Definitely better than above, at least on the comparitive scale, was the Eddie Murphy visiting space alien family flick *Meet Dave*. I actually enjoyed it for what it was. As a family flick it's entertaining enough and certainly is fairly harmless.

==

Classic Rock fans should enjoy *The Who at Kilburn: 1977*. If you like The Who it is must see viewing. Note that the extras on the Blu-ray disc include footage from other concerts as well, though the quality of that footage isn't as nice as that of the Kilburn show.

==

A totally unexpected gem was *Kung Fu Panda*. I really didn't think it was going to be any where near as good as it wound up being. Top notch animation, cute story, decent voice work that didn't detract from the story or animation, etc. 5 stars all around.


----------



## bdowell (Mar 4, 2003)

Oh, one other film that I recently watched was *How the West was Won*. I snagged it on Blu-ray disc at a fairly low price from Best Buy from their day after christmas sale ($14.99). I had seen others raving about how gorgeous the video transfer was and given that it's a parade of all-stars in the cast felt it was certainly worth grabbing at that low price. The CINERAMA presentation is offered in "Smileavision" format on the second disc and actually comes through quite nicely. Just a couple spots where you would notice the "seaming" that was done to get the panoramic view done. It was, as promised, a gorgeous video presentation and has made a nice addition to my collection.


----------



## bdowell (Mar 4, 2003)

Darn it, I knew I had missed another one. *Burn After Reading*. Bless my wife for watching that one with me as normally she's not really appreciative of dark comedies.

It is, as advertised, a Coen Brothers film through and through. I liked it, but have to say it is not the comedy that is promised and hinted at in the trailers/previews. It is good, it is humorous at times, but the humor is definitely darker and comes from a place where you may question yourself as to whether you should be laughing or not (it's ok, I promise, go for it!).


----------



## bdowell (Mar 4, 2003)

Here's one more film that I watched over the last few weeks. One I can't recommend highly enough: _*Outsourced*_. I caught it on my Xbox 360, streamed from Netflix in HD. If you have that option, do take advantage of it while you can. Even if you don't have an Xbox 360, if you have Netflix you can stream this to your PC or any other supported device, and if that is possible for you, DO IT! Seriously, it's an excellent film and is worth catching.

I really, really wish it was available in Blu-ray as it would be an instant purchase for me (unless the price was just insane). On DVD @ Amazon it's presently priced at $22.49 which is a little high for DVD format in my book. But, again, if you have Netflix or perhaps Blockbuster, then catch it that way. Alternatively, wait a little while for it to show up on one of the pay TV channels and catch it, but either way, well, catch it.


----------



## hdtvfan0001 (Jul 28, 2004)

I've generally found this site to be the best one for reviews - pretty objective and informative as well about the quality of the imagery and audio.
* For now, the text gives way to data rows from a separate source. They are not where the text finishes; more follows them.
(** C4: a campaign that completes is complete: every shard of the plan has exactly one result in the ledger, from
    one of its first three attempts, the interruptions that happened are the planned ones, each once, and no
    transaction is left open. *)
Theorem campaign_completed c fuel trust w manifest report c' w' :
  campaign_reaches c -> execute plan fuel trust (c, w) = (Ok (Completed manifest report), (c', w')) ->
  (forall shard, shard ∈ pl_shards plan -> exists row, row ∈ t_segments (c_committed c') /\ sg_shard row = sd_shard_id shard /\
     sg_kind row = "result" /\ sg_attempt row <= 3 /\
     forall row', row' ∈ t_segments (c_committed c') -> sg_shard row' = sd_shard_id shard -> sg_kind row' = "result" -> row' = row) /\
  (in_key <$> t_interruptions (c_committed c')) ≡ₚ (pi_key <$> pl_planned_interruptions plan) /\
  (exists session, session ∈ t_sessions (c_committed c') /\ ss_outcome session = Some "completed") /\ c_pending c' = None.
Proof.
  intros Hc%campaign_reaches_ok E. destruct (campaign_execute _ _ _ _ _ _ _ Hc E) as [[[Hq Hok] Hl Hsl Hp] _].
  apply execute_ok in E as [Hsh Hint Hkept Hses Hidle]; [|apply Hc]. cbn in *. split_and!; [|  |done|done].
  - intros shard Hin. specialize (Hsh shard Hin). apply elem_of_results in Hsh as (row & Hr & Es & Hk). exists row. split_and!; try done.
    + destruct (Hl row Hr); [congruence|done].
    + intros row' Hr' Es' Hk'. eapply one_result; [done..|congruence].
  - apply submseteq_length_Permutation; [|rewrite !length_fmap; lia]. apply NoDup_submseteq; [apply Hok|].
    intros key (row & -> & Hr)%list_elem_of_fmap. destruct (Hp row Hr) as (i & Hi & -> & _). by apply list_elem_of_fmap_2.
Qed.

(** A planned interruption stops the campaign at its boundary, once: when [execute] reports one, exactly one
    interruption has been added to the ledger, it is a planned one that had not happened before, the shards with a
    result number exactly its boundary, and no transaction is left open. *)
Theorem interrupted_at_boundary c fuel trust w event progress c' w' :
  campaign_reaches c -> execute plan fuel trust (c, w) = (Ok (Interrupted event progress), (c', w')) ->
  exists row i, t_interruptions (c_committed c') = t_interruptions (c_committed c) ++ [row] /\
    i ∈ pl_planned_interruptions plan /\ in_key row = pi_key i /\ (pi_key i ∉ (in_key <$> t_interruptions (c_committed c))) /\
    pi_after_committed_shards i = Z.of_nat (size (result_shard_ids (c_committed c'))) /\ c_pending c' = None.
Proof.
  intros Hc%campaign_reaches_ok E. destruct (campaign_execute _ _ _ _ _ _ _ Hc E) as [[[_ Hok] _ _ _] _].
  apply execute_ok in E as (session & i & c1 & [Hi Hb (row & Er & Ek & _) Hidle] & E1); [|apply Hc]. cbn in *. rewrite E1 in Er.
  exists row, i. split_and!; try done. pose proof (lo_keys _ _ Hok) as Hnd. rewrite Er, fmap_app in Hnd. rewrite <- Ek.
  apply NoDup_app in Hnd as (_ & Hd & _). intros Hin. apply (Hd _ Hin). cbn. by left.
Qed.
End Campaigns.

(** ** A campaign *)

Module ScaleSample.
#[local] Existing Instance ascii_tables.
#[local] Existing Instance reference_jcs.
#[local] Instance sample_float : PyFloat := fun _ => SpecFloat.S754_nan.
#[local] Instance system_text : OSText := fun cls _ => cls.

(** A world that counts its calls; with [flaky], the first executions of a shard fail. *)
#[local] Instance world (flaky : bool) : ScaleWorld Z := {|
  world_clock w := (1700000000000000 + w * 1000000, w + 1);
  new_session w := (Ok (if w <? 20 then "session-1" else "session-2"), w + 1);
  assigned_run_id w := (Ok "rcid:v1:physical-run:1", w + 1);
  load_shard shard w := (Ok [{| le_id := sd_selection_key shard; le_fields := [] |}], w + 1);
  execute_shard key logicals w := (if flaky && (w <? 9) then Raise (OtherException "WorkerError" "lost") else Ok ([], []), w + 1);
  force_kill key w := (Ok {| kp_started_at := ""; kp_ended_at := ""; kp_trust_class := "local"; kp_exit_code := Some (-9); kp_selection_key := key |}, w + 1);
  write_result_segment shard logicals attempt attempts results provenance kind w :=
    (Ok [("path", JStr (sd_shard_id shard)); ("kind", JStr kind)], w + 1);
  verify_segment reference shard logicals w := (Ok [], w + 1);
  publish_manifest segments events w :=
    (Ok {| em_accepted_observation_count := 0; em_attempt_count := Z.of_nat (length segments); em_evidence_manifest_id := "manifest-1"; em_reference := JNull;
           em_infrastructure_failure_attempt_count := 0; em_logical_execution_count := 2; em_result_shard_count := 2 |}, w + 1);
  validate_report report := Ok tt
|}.
#[local] Instance world_laws flaky : @ScaleWorldLaws Z (world flaky).
Proof.
  split.
  - intros * [= <- _]. constructor; [apply (bool_decide_unpack _); by vm_compute|]. repeat (apply Forall_cons; split; [constructor|]). apply Forall_nil_2.
  - intros * [= <- _]. constructor; [apply NoDup_nil_2|apply Forall_nil_2].
  - intros * [= <- _]. constructor; [apply (bool_decide_unpack _); by vm_compute|].
    repeat (apply Forall_cons; split; [constructor; unfold SAFE_INTEGER_MAX; lia|]). apply Forall_nil_2.
Qed.

(** Two shards and a restart after the first. *)
Definition shard (name : string) : scale_shard := {| sd_shard_id := "shard-" +:+ name; sd_selection_key := "sel-" +:+ name; sd_fields := [] |}.
Definition stop : planned_interruption := {| pi_key := "stop-1"; pi_action := "controller-restart"; pi_after_committed_shards := 1 |}.
Definition plan : scale_plan :=
  {| pl_campaign_manifest_id := "campaign-a"; pl_shards := [shard "1"; shard "2"]; pl_planned_interruptions := [stop] |}.

Definition new : connection := connect (new_tables "campaign-a").
Definition session (flaky : bool) (w : Z) (c : connection) : result execution * (connection * Z) := execute (World := world flaky) plan 7 "local" (c, w).
Definition restarted : connection := (session true 0 new).2.1.
Definition finished : connection := (session true 30 restarted).2.1.

Lemma session_pair flaky w c : session flaky w c = ((session flaky w c).1, ((session flaky w c).2.1, (session flaky w c).2.2)).
Proof. by destruct (session flaky w c) as [r [c' w']]. Qed.

(** The first session fails once, commits the first shard and stops; the second
    session commits the other. *)
Lemma first_session : exists event progress, (session true 0 new).1 = Ok (Interrupted event progress).
Proof. do 2 eexists. vm_compute. reflexivity. Qed.
Lemma second_session : exists manifest report, (session true 30 restarted).1 = Ok (Completed manifest report).
Proof. do 2 eexists. vm_compute. reflexivity. Qed.
Lemma restarted_content :
  ((fun r => (sg_shard r, sg_kind r, sg_attempt r)) <$> t_segments (c_committed restarted)) = [("shard-1", "attempt", 1); ("shard-1", "result", 2)].
Proof. by vm_compute. Qed.

Lemma reaches_new flaky : @campaign_reaches _ _ _ _ (world flaky) plan new.
Proof. exists new. split; [apply new_ledger|done]. Qed.
Lemma reaches_restarted : @campaign_reaches _ _ _ _ (world true) plan restarted.
Proof.
  exists new. split; [apply new_ledger|]. apply rtc_once. eapply (step_execute (World := world true) plan new 7 "local" 0). apply (session_pair true 0 new).
Qed.
End ScaleSample.
(** Ending the session that is active. *)
Lemma end_returns session outcome t w :
  ledger_ok campaign t -> mem outcome ["completed"; "forced-interruption"; "failed"] = true ->
  (exists r, r ∈ t_sessions t /\ ss_id r = session /\ is_active r = true) ->
  exists now w', on_ledger (end_session session outcome) (connect t, w) = (Ok tt, (connect (close_session session outcome now t), w')).
Proof.
  intros Hok Ho (r & Hr & Es & Ha). assert (existsb (fun s => String.eqb (ss_id s) session && is_active s) (t_sessions t) = true) as Hex.
  { apply existsb_exists. exists r. rewrite <- list_elem_of_In. by rewrite Es, String.eqb_refl. }
  destruct (on_ledger_at (end_session session outcome) (connect t) w) as (now & w' & E).
  rewrite end_session_cases in E by (done || apply Hok). cbn [c_committed connect] in E. rewrite Hex in E. by exists now, w'.
Qed.

Lemma finish_returns session t w :
  ledger_ok campaign t -> length (t_interruptions t) = length (pl_planned_interruptions plan) ->
  (exists r, r ∈ t_sessions t /\ ss_id r = session /\ is_active r = true) ->
  exists manifest now w', finish plan session (connect t, w) =
    (Ok (manifest, Z.of_nat (length (pl_planned_interruptions plan))), (connect (close_session session "completed" now t), w')).
Proof.
  intros Hok Hlen Hact. destruct (events_returned t Hok) as (events & Ee & Hperm), (segments_returned t Hok) as (l & El & _).
  destruct (publish_returns l events w) as (manifest & w1 & E1), (end_returns session "completed" t w1 Hok eq_refl Hact) as (now & w2 & E2).
  exists manifest, now, w2. unfold finish. eapply bind_step; [by apply reading_eq|].
  assert (length events = length (t_interruptions t)) as Hl by (apply Permutation_length in Hperm; by rewrite !length_fmap in Hperm).
  eapply bind_step; [unfold lift; by rewrite Hl, Hlen, Z.eqb_refl|]. eapply bind_step; [by apply reading_eq|].
  eapply bind_step; [by apply on_world_eq|]. rewrite <- Hlen, <- Hl. by eapply bind_step.
Qed.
The site also contains alot of additional Blu Ray information....

*http://bluray.highdefdigest.com/*


----------



## bdowell (Mar 4, 2003)

hdtvfan0001 said:


> I've generally found this site to be the best one for reviews - pretty objective and informative as well about the quality of the imagery and audio.
> 
> The site also contains alot of additional Blu Ray information....
> 
> *http://bluray.highdefdigest.com/*


I visit there frequently and contribute to the forums there too (including adding comments to the threads about reviews, over in their forums, also including -- at times -- linking back to the reviews that I've done at Amazon for those that are interested). I'd beg to differ, at least in many cases, about how objective the reviewers are there. At least one reviewer there (Peter) is fairly regularly panned in the forums there for his ratings of the movies that he reviews. Ken is pretty fair though.


----------



## bdowell (Mar 4, 2003)

Last one from the last several months of 2008:

I watched *An American Carol* over the last few days. Unless you dislike Michael Moore, don't bother. Even if you don't dislike him, well, you might enjoy it as it's a Zucker (Airplane, etc.) film, but really it hardly seems worth the effort. If you don't like Country music, definitely skip it as you'll get some of that too and probably be turned off all the more.
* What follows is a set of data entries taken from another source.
Lemma hex_part n s : matches (RRepeat n hexd) s -> hexs s = true /\ String.length s = n.
Proof. intros H%fullmatch_spec. by apply hex_pattern. Qed.
(** A UUID: five groups of digits; without its dashes, 32 digits. *)
Lemma uuid_groups s : _UUID s = true ->
  hexs (without_dashes s) = true /\ String.length (without_dashes s) = 32%nat /\ with_dashes (without_dashes s) = s.
Proof.
  unfold _UUID. intros (a & s1 & -> & [Ha La]%hex_part & H1)%fullmatch_spec%matches_inv.
  apply matches_inv in H1 as (d1 & s2 & -> & D1 & H2). apply matches_inv in H2 as (b & s3 & -> & [Hb Lb]%hex_part & H3).
  apply matches_inv in H3 as (d2 & s4 & -> & D2 & H4). apply matches_inv in H4 as (c & s5 & -> & [Hc Lc]%hex_part & H5).
  apply matches_inv in H5 as (d3 & s6 & -> & D3 & H6). apply matches_inv in H6 as (d & s7 & -> & [Hd Ld]%hex_part & H7).
  apply matches_inv in H7 as (d4 & e & -> & D4 & [He Le]%hex_part).
  assert (forall x, matches dash x -> x = "-") as Hdash.
  { intros x Hx. apply matches_inv in Hx as (x1 & x2 & -> & (ch & -> & Hch)%matches_inv & ->%matches_inv). cbn in Hch. rewrite orb_false_r in Hch.
    change "-" with (str1 "-"). rewrite str_app_nil_r. f_equal. apply code_inj. change (code "-") with 45 in Hch |- *. lia. }
  apply Hdash in D1, D2, D3, D4. subst d1 d2 d3 d4.
  rewrite !without_dashes_app. change (without_dashes "-") with "". cbn [String.append].
  rewrite (without_dashes_hexs a), (without_dashes_hexs b), (without_dashes_hexs c), (without_dashes_hexs d), (without_dashes_hexs e) by done.
  rewrite !hexs_app, Ha, Hb, Hc, Hd, He, !str_length_app, La, Lb, Lc, Ld, Le. split_and!; [done|done|]. unfold with_dashes.
  rewrite (str_take_app_n 8 a) by done. rewrite (str_drop_app_n 8 a) by done. rewrite (str_take_app_n 4 b) by done.
  assert (str_drop 12 (a +:+ b +:+ c +:+ d +:+ e) = c +:+ d +:+ e) as ->.
  { rewrite <- (str_app_assoc a b). apply str_drop_app_n. rewrite str_length_app. lia. }
  assert (str_drop 16 (a +:+ b +:+ c +:+ d +:+ e) = d +:+ e) as ->.
  { rewrite <- (str_app_assoc b c), <- (str_app_assoc a (b +:+ c)). apply str_drop_app_n. rewrite !str_length_app. lia. }
  assert (str_drop 20 (a +:+ b +:+ c +:+ d +:+ e) = e) as ->.
  { rewrite <- (str_app_assoc c d), <- (str_app_assoc b (c +:+ d)), <- (str_app_assoc a (b +:+ c +:+ d)). apply str_drop_app_n. rewrite !str_length_app. lia. }
  rewrite (str_take_app_n 4 c), (str_take_app_n 4 d) by done. by rewrite ?str_app_assoc.
Qed.

(** ** Strings *)

Lemma take_exact_reads n msg b : String.length b = n -> reads (take_exact n msg) b b.
Proof.
  intros Hb rest. unfold take_exact. rewrite str_length_app. assert (Nat.ltb (String.length b + String.length rest) n = false) as -> by (apply Nat.ltb_ge; lia).
  cbn. by rewrite str_take_app_n, str_drop_app_n.
Qed.

(** The strings that read back: an identifier whose UUID has its dashes where they
    belong, a stamp of an instant binary64 keeps. *)
Record kept_string (s : string) : Prop := {
  kept_uuid : forall p q, _RCID_HASH s = None -> _RCID_UUID s = Some (p, q) -> _UUID q = true;
  kept_instant : _MILLISECOND_UTC s = true -> kept_stamp s
}.

Section Strings.
Context `{PlatformLaws} (t : TokenTables) (prefixes : list string).
Hypothesis (Hprefixes : tt_prefix_indexes t = indexes prefixes) (Hmany : Z.of_nat (length prefixes) < 2 ^ 63).

Lemma decode_kind k b rest : 0 <= k < 256 -> decode_string prefixes (String (byte k) b +:+ rest) = decode_string prefixes (String (byte k) (b +:+ rest)).
Proof. done. Qed.

Lemma encode_string_reads s b : encode_string t s = Ok b -> kept_string s -> str_len b < 2 ^ 63 -> reads (decode_string prefixes) b s.
Proof.
  intros Hb [Hu Hi] Hlen rest. unfold encode_string in Hb. rewrite Hprefixes in Hb.
  destruct (_RCID_HASH s) as [[p q]|] eqn:Eh; [|destruct (_RCID_UUID s) as [[p q]|] eqn:Eu].
  - apply suffix_group in Eh as (-> & [Hx Lx]%hex_part & _). apply bind_ok in Hb as (i & [Hir Hil]%index_of_some & Hb).
    apply bind_ok in Hb as (n & Hn & Hb). apply bind_ok in Hb as (raw & Hraw & [= <-]).
    destruct (fromhex_ok 32 q Hx Lx) as (raw' & E & <- & Lr). rewrite Hraw in E. injection E as ->.
    unfold decode_string. cbn [String.append]. rewrite code_byte by lia. cbn [Z.eqb orb Pos.eqb]. rewrite str_app_assoc, (uvarint_reads _ _ Hn) by lia.
    cbn [mbind result_bind]. rewrite (item_at_index prefixes i p) by done. cbn [mbind result_bind]. rewrite (take_exact_reads 32) by done. done.
  - specialize (Hu p q eq_refl eq_refl). apply uuid_groups in Hu as (Hx & Lx & Hd).
    assert (s = p +:+ q) as -> by by apply groups_split in Eu as [-> _]. apply bind_ok in Hb as (i & [Hir Hil]%index_of_some & Hb).
    apply bind_ok in Hb as (n & Hn & Hb). apply bind_ok in Hb as (raw & Hraw & [= <-]).
    destruct (fromhex_ok 16 _ Hx Lx) as (raw' & E & Er & Lr). rewrite Hraw in E. injection E as ->.
    unfold decode_string. cbn [String.append]. rewrite code_byte by lia. cbn [Z.eqb orb Pos.eqb]. rewrite str_app_assoc, (uvarint_reads _ _ Hn) by lia.
    cbn [mbind result_bind]. rewrite (item_at_index prefixes i p) by done. cbn [mbind result_bind]. rewrite (take_exact_reads 16) by done.
    cbn [mbind result_bind]. by rewrite Er, Hd.
  - destruct (_HEX64 s) eqn:E3; [|destruct (_UUID s) eqn:E4; [|destruct (_MILLISECOND_UTC s) eqn:E5]].
    + apply hex_pattern in E3 as [Hx Lx]. apply bind_ok in Hb as (raw & Hraw & [= <-]).
      destruct (fromhex_ok 32 s Hx Lx) as (raw' & E & <- & Lr). rewrite Hraw in E. injection E as ->.
      unfold decode_string. cbn [String.append]. rewrite code_byte by lia. cbn [Z.eqb orb Pos.eqb]. by rewrite (take_exact_reads 32).
    + apply uuid_groups in E4 as (Hx & Lx & Hd). apply bind_ok in Hb as (raw & Hraw & [= <-]).
      destruct (fromhex_ok 16 _ Hx Lx) as (raw' & E & Er & Lr). rewrite Hraw in E. injection E as ->.
      unfold decode_string. cbn [String.append]. rewrite code_byte by lia. cbn [Z.eqb orb Pos.eqb]. rewrite (take_exact_reads 16) by done.
      cbn [mbind result_bind]. by rewrite Er, Hd.
    + apply bind_ok in Hb as (n & Hn & Hb). apply bind_ok in Hb as (raw & Hraw & [= <-]).
      destruct (instant_round_trip s (Hi eq_refl)) as (n' & En & Ed & Bn). rewrite Hn in En. injection En as ->.
      unfold decode_string. cbn [String.append]. rewrite code_byte by lia. cbn [Z.eqb orb Pos.eqb]. rewrite (svarint_reads _ _ Hraw) by lia.
      cbn [mbind result_bind]. by rewrite Ed.
    + apply bind_ok in Hb as (raw & Hraw & [= <-]). unfold decode_string. cbn [String.append]. rewrite code_byte by lia. cbn [Z.eqb].
      rewrite (pack_bytes_reads _ _ Hraw) by (unfold str_len in *; cbn [String.length] in Hlen; lia). cbn [mbind result_bind]. by rewrite utf8_text_encode.
Qed.
End Strings.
Why did I watch? well, I like Country music, enjoy Zucker films, don't much care for Michael Moore, etc. Even with all that in mind I was glad it was a fairly short film. It wasn't horrible, but definitely isn't something that I'd recommend buying.


----------



## hdtvfan0001 (Jul 28, 2004)

bdowell said:


> I visit there frequently and contribute to the forums there too (including adding comments to the threads about reviews, over in their forums, also including -- at times -- linking back to the reviews that I've done at Amazon for those that are interested). I'd beg to differ, at least in many cases, about how objective the reviewers are there. At least one reviewer there (Peter) is fairly regularly panned in the forums there for his ratings of the movies that he reviews. Ken is pretty fair though.


I've found almost all of them at that site to be right on target, based on my viewing the very same disks.


----------



## bdowell (Mar 4, 2003)

hdtvfan0001 said:


> I've found almost all of them at that site to be right on target, based on my viewing the very same disks.


That's nice. Perhaps you'd like to go tell the folks there that rather than, well, continuing to be cheerleading that site in a thread that I started to offer up my *own* reviews.


----------



## hdtvfan0001 (Jul 28, 2004)

bdowell said:


> That's nice. Perhaps you'd like to go tell the folks there that rather than, well, continuing to be cheerleading that site in a thread that I started to offer up my *own* reviews.


I've seen your reviews as well, and they appear to be very sound too.

Reviews are reviews....opinions of one's audio/video viewing experience, as well as the listing of the technical facts of the media content.

Half of that is pure subjective, and half is fact.

Thank you for your reviews - I enjoy them no less.

There are plenty of other places to see reviews....and this was just one suggestion. It's not a competition.


----------



## machavez00 (Nov 2, 2006)

Have the "bad" _Fifth Element_ discs been pulled from the market? If they are still out there, how does one identify it?


----------



## hdtvfan0001 (Jul 28, 2004)

machavez00 said:


> Have the "bad" _Fifth Element_ discs been pulled from the market? If they are still out there, how does one identify it?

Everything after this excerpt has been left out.